Salivary gland dysfunction is a common complication of diabetes. Decreased saliva production and changes in saliva composition may cause oral diseases. Reactive oxygen species (ROS) generation in the salivary glands results in the loss of acinar cells and decreased saliva secretion. Glucagon-like peptide 1 (GLP-1) is the incretin hormone that regulates blood glucose level and can suppress ROS production and inflammation through its antioxidant effects. Dipeptidyl peptidase-4 (DPP-4) is an enzyme that breaks down GLP-1. In this study, we evaluated the pathological role of DPP-4 and GLP-1 on salivary gland dysfunction in type 2 diabetic db/db mice. We observed reduced salivary secretion and histopathological alter- ation of salivary glands in the db/db mice.
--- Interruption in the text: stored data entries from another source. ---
(* ===== verification/RefTables.v ===== *)
(** * Global references

    [ObjectRefInfo] and [ObjectGlobalRefTable] of
    common/object_cache/object_ref_info.h: which clients (on a worker) or workers
    (on a master) refer to which objects, in two tables that mirror each other,
    optionally persisted by callbacks.  An operation is one transition.  The
    callbacks are external: [save] and [remove] give the status of the n-th call an
    operation makes. *)

From S2P Require Import Prelude Ordered RepositoryCodec.

(** ** The references of one holder *)

Record ObjectRefInfo := { objectKeys_ : gmap string Z; isUniqueCnt_ : bool }.

Definition new_ObjectRefInfo (isUniqueCnt : bool) : ObjectRefInfo := {| objectKeys_ := ∅; isUniqueCnt_ := isUniqueCnt |}.

Definition set_keys (keys : gmap string Z) (info : ObjectRefInfo) : ObjectRefInfo := {| objectKeys_ := keys; isUniqueCnt_ := isUniqueCnt_ info |}.

Definition AddRef (objectKey : string) (ref : Z) (info : ObjectRefInfo) : ObjectRefInfo * bool :=
  match objectKeys_ info !! objectKey with
  | None => (set_keys (<[objectKey := ref]> (objectKeys_ info)) info, true)
  | Some count =>
      if isUniqueCnt_ info then (info, false)
      else (set_keys (<[objectKey := u32 (count + ref)]> (objectKeys_ info)) info, true)
  end.

Definition GetRefCount (objectKey : string) (info : ObjectRefInfo) : Z := default 0 (objectKeys_ info !! objectKey).

(** [count] is an [int]. *)
Definition UpdateRefCount (objectKey : string) (count : Z) (info : ObjectRefInfo) : res ObjectRefInfo :=
  if count <? 0 then Err K_INVALID
  else match objectKeys_ info !! objectKey with
  | Some _ =>
      if isUniqueCnt_ info && (1 <? count) then Err K_DUPLICATED
      else Ok (set_keys (<[objectKey := count]> (objectKeys_ info)) info)
  | None => Ok (set_keys (<[objectKey := count]> (objectKeys_ info)) info)
  end.

Definition RemoveAndGetRefCnt (objectKey : string) (info : ObjectRefInfo) : ObjectRefInfo * (bool * Z) :=
  match objectKeys_ info !! objectKey with
  | None => (info, (false, 0))
  | Some count =>
      if isUniqueCnt_ info then (set_keys (delete objectKey (objectKeys_ info)) info, (true, 0))
      else
        let refCount := u32 (count - 1) in
        (set_keys (if refCount =? 0 then delete objectKey (objectKeys_ info) else <[objectKey := refCount]> (objectKeys_ info)) info,
         (true, refCount))
  end.

Definition RemoveRef (objectKey : string) (info : ObjectRefInfo) : ObjectRefInfo * bool :=
  let '(info, (removed, _)) := RemoveAndGetRefCnt objectKey info in (info, removed).

Definition RemoveAllRefs (objectKey : string) (info : ObjectRefInfo) : ObjectRefInfo * bool :=
  (set_keys (delete objectKey (objectKeys_ info)) info, has_value (objectKeys_ info !! objectKey)).

Definition Contains (objectKey : string) (info : ObjectRefInfo) : bool := has_value (objectKeys_ info !! objectKey).

Definition GetRefIds `{MapIteration} (info : ObjectRefInfo) : list string := fst <$> iterate (objectKeys_ info).

Definition CheckIsNoneRef (objectKey : string) (info : ObjectRefInfo) : bool :=
  match objectKeys_ info !! objectKey with None => true | Some count => count =? 0 end.

Definition CheckIsRefIdsEmpty (info : ObjectRefInfo) : bool := bool_decide (objectKeys_ info = ∅).

(** ** The global table *)

Record ObjectGlobalRefTable := {
  clientRefTable_ : gmap string ObjectRefInfo;
  objectRefTable_ : gmap string (gset string);
  remoteClientIdTable_ : gset string
}.

Definition new_ObjectGlobalRefTable : ObjectGlobalRefTable := {| clientRefTable_ := ∅; objectRefTable_ := ∅; remoteClientIdTable_ := ∅ |}.

(** A registered callback: the status of its n-th call with the holder, the object
    and the remote flag. *)
Definition Persist := option (nat -> string -> string -> bool -> res unit).

(** [firstIncIds], [failedIncIds] and the status of an increase; likewise a decrease. *)
Record Outcome := { oc_status : res unit; oc_failed : list string; oc_ids : list string }.

(** The loop over the requested keys: the holder's references, the status, the failed
    and the successful keys, and the number of callbacks made. *)
Record Progress := { pg_info : ObjectRefInfo; pg_rc : res unit; pg_failed : list string; pg_success : list string; pg_calls : nat }.

Definition is_ok_status (rc : res unit) : bool := match rc with Ok _ => true | Err _ => false end.

Section operations.
Variables save remove : Persist.

Definition increase_key (refId : string) (isRemoteClient : bool) (p : Progress) (objectKey : string) : Progress :=
  let '(info, added) := AddRef objectKey 1 (pg_info p) in
  if negb added then {| pg_info := info; pg_rc := pg_rc p; pg_failed := pg_failed p; pg_success := pg_success p; pg_calls := pg_calls p |}
  else
    let '(info, rc, failed, calls) :=
      match save with
      | Some saveToKvStore =>
          let rc := saveToKvStore (pg_calls p) refId objectKey isRemoteClient in
          if is_ok_status rc then (info, rc, pg_failed p, S (pg_calls p))
          else ((RemoveRef objectKey info).1, rc, pg_failed p ++ [objectKey], S (pg_calls p))
      | None => (info, pg_rc p, pg_failed p, pg_calls p)
      end in
    {| pg_info := info; pg_rc := rc; pg_failed := failed;
       pg_success := if is_ok_status rc then pg_success p ++ [objectKey] else pg_success p; pg_calls := calls |}.

(** The object side of one new reference. *)
Definition refer_object (refId : string) (acc : gmap string (gset string) * list string) (objectKey : string) : gmap string (gset string) * list string :=
  let holders := default ∅ (acc.1 !! objectKey) in
  (<[objectKey := {[refId]} ∪ holders]> acc.1, if bool_decide (holders = ∅) then acc.2 ++ [objectKey] else acc.2).

Definition GIncreaseRef (refId : string) (objectKeys : list string) (isRemoteClient : bool) (g : ObjectGlobalRefTable) : ObjectGlobalRefTable * Outcome :=
  let '(info, remotes) :=
    match clientRefTable_ g !! refId with
    | Some info => (info, remoteClientIdTable_ g)
    | None => (new_ObjectRefInfo true, if isRemoteClient then {[refId]} ∪ remoteClientIdTable_ g else remoteClientIdTable_ g)
    end in
  let p := foldl (increase_key refId isRemoteClient) {| pg_info := info; pg_rc := Ok tt; pg_failed := []; pg_success := []; pg_calls := 0 |} objectKeys in
  let '(objects, firstIncIds) := foldl (refer_object refId) (objectRefTable_ g, []) (sort_on id (pg_success p)) in
  ({| clientRefTable_ := <[refId := pg_info p]> (clientRefTable_ g); objectRefTable_ := objects; remoteClientIdTable_ := remotes |},
   {| oc_status := pg_rc p; oc_failed := pg_failed p; oc_ids := firstIncIds |}).

Definition decrease_key (refId : string) (isRemoteClient : bool) (p : Progress) (objectKey : string) : Progress :=
  let '(info, removed) := RemoveRef objectKey (pg_info p) in
  if negb removed then {| pg_info := info; pg_rc := pg_rc p; pg_failed := pg_failed p; pg_success := pg_success p; pg_calls := pg_calls p |}
  else
    let '(info, rc, failed, calls) :=
      match remove with
      | Some removeFromKvStore =>
          let rc := removeFromKvStore (pg_calls p) refId objectKey isRemoteClient in
          if is_ok_status rc then (info, rc, pg_failed p, S (pg_calls p))
          else ((AddRef objectKey 1 info).1, rc, pg_failed p ++ [objectKey], S (pg_calls p))
      | None => (info, pg_rc p, pg_failed p, pg_calls p)
      end in
    {| pg_info := info; pg_rc := rc; pg_failed := failed; pg_success := pg_success p ++ [objectKey]; pg_calls := calls |}.

Definition TryEraseClientId (refId : string) (isRemoteClient : bool) (g : ObjectGlobalRefTable) : ObjectGlobalRefTable :=
  let '(clients, isRemoteClientIdRefEmpty) :=
    match clientRefTable_ g !! refId with
    | None => (clientRefTable_ g, true)
    | Some info => if CheckIsRefIdsEmpty info then (delete refId (clientRefTable_ g), true) else (clientRefTable_ g, false)
    end in
  {| clientRefTable_ := clients; objectRefTable_ := objectRefTable_ g;
     remoteClientIdTable_ := if isRemoteClient && isRemoteClientIdRefEmpty then remoteClientIdTable_ g ∖ {[refId]} else remoteClientIdTable_ g |}.

(** The object side of the removed references; it stops at the first inconsistency. *)
Fixpoint release_objects (refId : string) (objectKeys : list string) (objects : gmap string (gset string)) (finished : list string)
    : gmap string (gset string) * list string * res unit :=
  match objectKeys with
  | [] => (objects, finished, Ok tt)
  | objectKey :: objectKeys =>
      match objects !! objectKey with
      | None => (objects, finished, Err K_RUNTIME_ERROR)
      | Some holders =>
          if bool_decide (refId ∈ holders) then
            let holders := holders ∖ {[refId]} in
            if bool_decide (holders = ∅) then release_objects refId objectKeys (delete objectKey objects) (finished ++ [objectKey])
            else release_objects refId objectKeys (<[objectKey := holders]> objects) finished
          else (objects, finished, Err K_RUNTIME_ERROR)
      end
  end.

Definition GDecreaseRef (refId : string) (objectKeys : list string) (isRemoteClient : bool) (g : ObjectGlobalRefTable) : ObjectGlobalRefTable * Outcome :=
  match clientRefTable_ g !! refId with
  | None => (g, {| oc_status := Ok tt; oc_failed := []; oc_ids := [] |})
  | Some info =>
      let p := foldl (decrease_key refId isRemoteClient) {| pg_info := info; pg_rc := Ok tt; pg_failed := []; pg_success := []; pg_calls := 0 |} objectKeys in
      let g := TryEraseClientId refId isRemoteClient
                 {| clientRefTable_ := <[refId := pg_info p]> (clientRefTable_ g); objectRefTable_ := objectRefTable_ g; remoteClientIdTable_ := remoteClientIdTable_ g |} in
      let '(objects, finishDecIds, status) := release_objects refId (sort_on id (pg_success p)) (objectRefTable_ g) [] in
      ({| clientRefTable_ := clientRefTable_ g; objectRefTable_ := objects; remoteClientIdTable_ := remoteClientIdTable_ g |},
       {| oc_status := match status with Ok _ => pg_rc p | Err c => Err c end; oc_failed := pg_failed p; oc_ids := finishDecIds |})
  end.
End operations.

(** *** Readers *)

Definition GetAllRef (g : ObjectGlobalRefTable) : gmap string (gset string) := objectRefTable_ g.

Definition GetAllClientRef `{MapIteration} (g : ObjectGlobalRefTable) : gmap string (list string) :=
  omap (fun info => match GetRefIds info with [] => None | ids => Some ids end) (clientRefTable_ g).

Definition GetRemoteClientIds (g : ObjectGlobalRefTable) : gset string := remoteClientIdTable_ g.

Definition GetClientRefIds `{MapIteration} (refId : string) (g : ObjectGlobalRefTable) : list string :=
  match clientRefTable_ g !! refId with Some info => GetRefIds info | None => [] end.

Definition IsNotExistRemoteClientId (refId : string) (g : ObjectGlobalRefTable) : bool := negb (bool_decide (refId ∈ remoteClientIdTable_ g)).

Definition GetRefWorkerCount (objectKey : string) (g : ObjectGlobalRefTable) : Z :=
  match objectRefTable_ g !! objectKey with Some holders => u32 (Z.of_nat (base.size holders)) | None => 0 end.

Definition GetRefWorkerCounts (objectKeys : list string) (g : ObjectGlobalRefTable) : list Z := (fun key => GetRefWorkerCount key g) <$> objectKeys.

Definition GetObjRefIds (objectKey : string) (g : ObjectGlobalRefTable) : gset string := default ∅ (objectRefTable_ g !! objectKey).

Definition GetClientRefCount (g : ObjectGlobalRefTable) : nat := base.size (clientRefTable_ g).
Definition GetObjectRefCount (g : ObjectGlobalRefTable) : nat := base.size (objectRefTable_ g).
Definition GetRemoteClientCount (g : ObjectGlobalRefTable) : nat := base.size (remoteClientIdTable_ g).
The increased DPP-4 and decreased GLP-1 levels in the salivary glands were also detected in the db/db mice. Furthermore, the db/db mice had increased apoptosis and oxidative injury in salivary glands. There was an accumulation of advanced glycation end products and mucus in the salivary glands of the db/db mice. In conclusion, these results showed the possible involvement of DPP-4 and GLP-1, leading to increased ROS-induced apoptosis in diabetes-related salivary gland dysfunction. DPP-4 and GLP-1 may be a pharmacological target for patients with diabetes-related salivary gland dysfunction.